Collected data
************
Lemma safe_json_extract_scalar_text_witness :
  exists ev,
    fst (evaluate_turn (sample_coach (answering_model "0"))
           (fresh_state "card" "Sarah Chen") "Hi" "Ok")
    = Ok (Some ev)
    /\ raw_text ev = "0"%string
    /\ parsed ev = JInt 0.
Proof.
  destruct safe_json_extract_scalar_text as (_ & _ & _ & _ & _ & H).
  apply (H (fresh_state "card" "Sarah Chen") "Hi"%string "Ok"%string).
  reflexivity.
Defined.

End ExtractFacts.

(** ** The coach: evaluation of a turn *)
Module CoachFacts.
Import Json Prompts Coach.
Local Open Scope list_scope.

Lemma evaluate_turn_duplicate c st cp rr :
  is_duplicate st cp rr = true ->
  evaluate_turn c st cp rr = (Ok None, st).
Proof. intros H. unfold evaluate_turn. now rewrite H. Qed.

(** A call that is not debounced and returns normally. *)
Lemma evaluate_turn_accepted c st cp rr r st1 :
  is_duplicate st cp rr = false ->
  evaluate_turn c st cp rr = (Ok r, st1) ->
  exists ev,
    r = Some ev
    /\ st1 = append_evaluation (accept_turn st cp rr) ev
    /\ turn_number ev = (turn_index st + 1)%Z
    /\ customer_message ev = cp
    /\ representative_response ev = rr.
Proof.
  intros Hd. unfold evaluate_turn. rewrite Hd.
  destruct (_build_evaluation_prompt c (accept_turn st cp rr) cp rr) as [prompt|e];
    [|discriminate].
  destruct (guarded_attempt c prompt) as [raw p].
  intros H. injection H as <- <-.
  eexists. repeat split.
Qed.

(** The two ways a call that is not debounced ends. *)
Lemma evaluate_turn_not_duplicate c st cp rr :
  is_duplicate st cp rr = false ->
  (exists e, evaluate_turn c st cp rr = (Raise e, accept_turn st cp rr))
  \/ (exists ev,
        evaluate_turn c st cp rr
        = (Ok (Some ev), append_evaluation (accept_turn st cp rr) ev)
        /\ turn_number ev = (turn_index st + 1)%Z
        /\ customer_message ev = cp
        /\ representative_response ev = rr).
Proof.
  intros Hd. unfold evaluate_turn. rewrite Hd.
  destruct (_build_evaluation_prompt c (accept_turn st cp rr) cp rr)
    as [prompt|e].
  - right. destruct (guarded_attempt c prompt) as [raw p].
    eexists. repeat split.
  - left. now exists e.
Qed.

(** The three ways a call of [evaluate_turn] ends. *)
Lemma evaluate_turn_cases c st cp rr :
  evaluate_turn c st cp rr = (Ok None, st)
  \/ (exists e, evaluate_turn c st cp rr = (Raise e, accept_turn st cp rr))
  \/ (exists ev,
        evaluate_turn c st cp rr
        = (Ok (Some ev), append_evaluation (accept_turn st cp rr) ev)
        /\ turn_number ev = (turn_index st + 1)%Z
        /\ customer_message ev = cp
        /\ representative_response ev = rr).
Proof.
  destruct (is_duplicate st cp rr) eqn:Hd.
  - left. now apply evaluate_turn_duplicate.
  - right. now apply evaluate_turn_not_duplicate.
Qed.

Lemma is_duplicate_after_accept st cp rr ev :
  is_duplicate (append_evaluation (accept_turn st cp rr) ev) cp rr = true.
Proof.
  unfold is_duplicate. cbn. now rewrite !String.eqb_refl.
Qed.

(** The state after an accepted call holds the pair, whether the call
    returned or raised. *)
Lemma is_duplicate_after_raise st cp rr :
  is_duplicate (accept_turn st cp rr) cp rr = true.
Proof.
  unfold is_duplicate. cbn. now rewrite !String.eqb_refl.
Qed.

(** With a main system prompt in the repository the prompt is built. *)
Lemma build_evaluation_prompt_ok c st cp rr p ps :
  find (_prompts_repo c) (Some "coach_agent"%string) None
    (Some "Main System"%string) = p :: ps ->
  exists prompt, _build_evaluation_prompt c st cp rr = Ok prompt.
Proof.
  intros Hfind. unfold _build_evaluation_prompt. rewrite Hfind. cbn [bind].
  eexists. reflexivity.
Qed.

(** C3, as amended: on a state whose last recorded pair is not the given
    one, and with a main system prompt in the repository of the coach,
    two successive calls with that pair yield one evaluation followed by
    nothing: the first call returns an evaluation, appends it and
    increments [turn_index] by one; the second returns nothing and leaves
    the state as it is. *)
Theorem debounce_exactness :
  forall (c1 c2 : GeminiCoach) (st : ConversationState) (cp rr : string)
         (p : Prompt) (ps : list Prompt),
    is_duplicate st cp rr = false ->
    find (_prompts_repo c1) (Some "coach_agent"%string) None
      (Some "Main System"%string) = p :: ps ->
    exists (ev : TurnEvaluation) (st1 : ConversationState),
      evaluate_turn c1 st cp rr = (Ok (Some ev), st1)
      /\ evaluations st1 = evaluations st ++ [ev]
      /\ turn_index st1 = (turn_index st + 1)%Z
      /\ evaluate_turn c2 st1 cp rr = (Ok None, st1).
Proof.
  intros c1 c2 st cp rr p ps Hd Hfind.
  destruct (build_evaluation_prompt_ok c1 (accept_turn st cp rr) cp rr p ps Hfind)
    as (prompt & Hp).
  destruct (evaluate_turn_not_duplicate c1 st cp rr Hd)
    as [(e & E)|(ev & E & _)].
  - exfalso. unfold evaluate_turn in E. rewrite Hd, Hp in E.
    destruct (guarded_attempt c1 prompt). discriminate.
  - exists ev, (append_evaluation (accept_turn st cp rr) ev).
    split; [exact E|]. split; [reflexivity|]. split; [reflexivity|].
    apply evaluate_turn_duplicate, is_duplicate_after_accept.
Qed.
************
Retype the records above in full, exactly as they appear.

Lemma safe_json_extract_scalar_text_witness :
  exists ev,
    fst (evaluate_turn (sample_coach (answering_model "0"))
           (fresh_state "card" "Sarah Chen") "Hi" "Ok")
    = Ok (Some ev)
    /\ raw_text ev = "0"%string
    /\ parsed ev = JInt 0.
Proof.
  destruct safe_json_extract_scalar_text as (_ & _ & _ & _ & _ & H).
  apply (H (fresh_state "card" "Sarah Chen") "Hi"%string "Ok"%string).
  reflexivity.
Defined.

End ExtractFacts.

(** ** The coach: evaluation of a turn *)
Module CoachFacts.
Import Json Prompts Coach.
Local Open Scope list_scope.

Lemma evaluate_turn_duplicate c st cp rr :
  is_duplicate st cp rr = true ->
  evaluate_turn c st cp rr = (Ok None, st).
Proof. intros H. unfold evaluate_turn. now rewrite H. Qed.

(** A call that is not debounced and returns normally. *)
Lemma evaluate_turn_accepted c st cp rr r st1 :
  is_duplicate st cp rr = false ->
  evaluate_turn c st cp rr = (Ok r, st1) ->
  exists ev,
    r = Some ev
    /\ st1 = append_evaluation (accept_turn st cp rr) ev
    /\ turn_number ev = (turn_index st + 1)%Z
    /\ customer_message ev = cp
    /\ representative_response ev = rr.
Proof.
  intros Hd. unfold evaluate_turn. rewrite Hd.
  destruct (_build_evaluation_prompt c (accept_turn st cp rr) cp rr) as [prompt|e];
    [|discriminate].
  destruct (guarded_attempt c prompt) as [raw p].
  intros H. injection H as <- <-.
  eexists. repeat split.
Qed.

(** The two ways a call that is not debounced ends. *)
Lemma evaluate_turn_not_duplicate c st cp rr :
  is_duplicate st cp rr = false ->
  (exists e, evaluate_turn c st cp rr = (Raise e, accept_turn st cp rr))
  \/ (exists ev,
        evaluate_turn c st cp rr
        = (Ok (Some ev), append_evaluation (accept_turn st cp rr) ev)
        /\ turn_number ev = (turn_index st + 1)%Z
        /\ customer_message ev = cp
        /\ representative_response ev = rr).
Proof.
  intros Hd. unfold evaluate_turn. rewrite Hd.
  destruct (_build_evaluation_prompt c (accept_turn st cp rr) cp rr)
    as [prompt|e].
  - right. destruct (guarded_attempt c prompt) as [raw p].
    eexists. repeat split.
  - left. now exists e.
Qed.

(** The three ways a call of [evaluate_turn] ends. *)
Lemma evaluate_turn_cases c st cp rr :
  evaluate_turn c st cp rr = (Ok None, st)
  \/ (exists e, evaluate_turn c st cp rr = (Raise e, accept_turn st cp rr))
  \/ (exists ev,
        evaluate_turn c st cp rr
        = (Ok (Some ev), append_evaluation (accept_turn st cp rr) ev)
        /\ turn_number ev = (turn_index st + 1)%Z
        /\ customer_message ev = cp
        /\ representative_response ev = rr).
Proof.
  destruct (is_duplicate st cp rr) eqn:Hd.
  - left. now apply evaluate_turn_duplicate.
  - right. now apply evaluate_turn_not_duplicate.
Qed.

Lemma is_duplicate_after_accept st cp rr ev :
  is_duplicate (append_evaluation (accept_turn st cp rr) ev) cp rr = true.
Proof.
  unfold is_duplicate. cbn. now rewrite !String.eqb_refl.
Qed.

(** The state after an accepted call holds the pair, whether the call
    returned or raised. *)
Lemma is_duplicate_after_raise st cp rr :
  is_duplicate (accept_turn st cp rr) cp rr = true.
Proof.
  unfold is_duplicate. cbn. now rewrite !String.eqb_refl.
Qed.

(** With a main system prompt in the repository the prompt is built. *)
Lemma build_evaluation_prompt_ok c st cp rr p ps :
  find (_prompts_repo c) (Some "coach_agent"%string) None
    (Some "Main System"%string) = p :: ps ->
  exists prompt, _build_evaluation_prompt c st cp rr = Ok prompt.
Proof.
  intros Hfind. unfold _build_evaluation_prompt. rewrite Hfind. cbn [bind].
  eexists. reflexivity.
Qed.

(** C3, as amended: on a state whose last recorded pair is not the given
    one, and with a main system prompt in the repository of the coach,
    two successive calls with that pair yield one evaluation followed by
    nothing: the first call returns an evaluation, appends it and
    increments [turn_index] by one; the second returns nothing and leaves
    the state as it is. *)
Theorem debounce_exactness :
  forall (c1 c2 : GeminiCoach) (st : ConversationState) (cp rr : string)
         (p : Prompt) (ps : list Prompt),
    is_duplicate st cp rr = false ->
    find (_prompts_repo c1) (Some "coach_agent"%string) None
      (Some "Main System"%string) = p :: ps ->
    exists (ev : TurnEvaluation) (st1 : ConversationState),
      evaluate_turn c1 st cp rr = (Ok (Some ev), st1)
      /\ evaluations st1 = evaluations st ++ [ev]
      /\ turn_index st1 = (turn_index st + 1)%Z
      /\ evaluate_turn c2 st1 cp rr = (Ok None, st1).
Proof.
  intros c1 c2 st cp rr p ps Hd Hfind.
  destruct (build_evaluation_prompt_ok c1 (accept_turn st cp rr) cp rr p ps Hfind)
    as (prompt & Hp).
  destruct (evaluate_turn_not_duplicate c1 st cp rr Hd)
    as [(e & E)|(ev & E & _)].
  - exfalso. unfold evaluate_turn in E. rewrite Hd, Hp in E.
    destruct (guarded_attempt c1 prompt). discriminate.
  - exists ev, (append_evaluation (accept_turn st cp rr) ev).
    split; [exact E|]. split; [reflexivity|]. split; [reflexivity|].
    apply evaluate_turn_duplicate, is_duplicate_after_accept.
Qed.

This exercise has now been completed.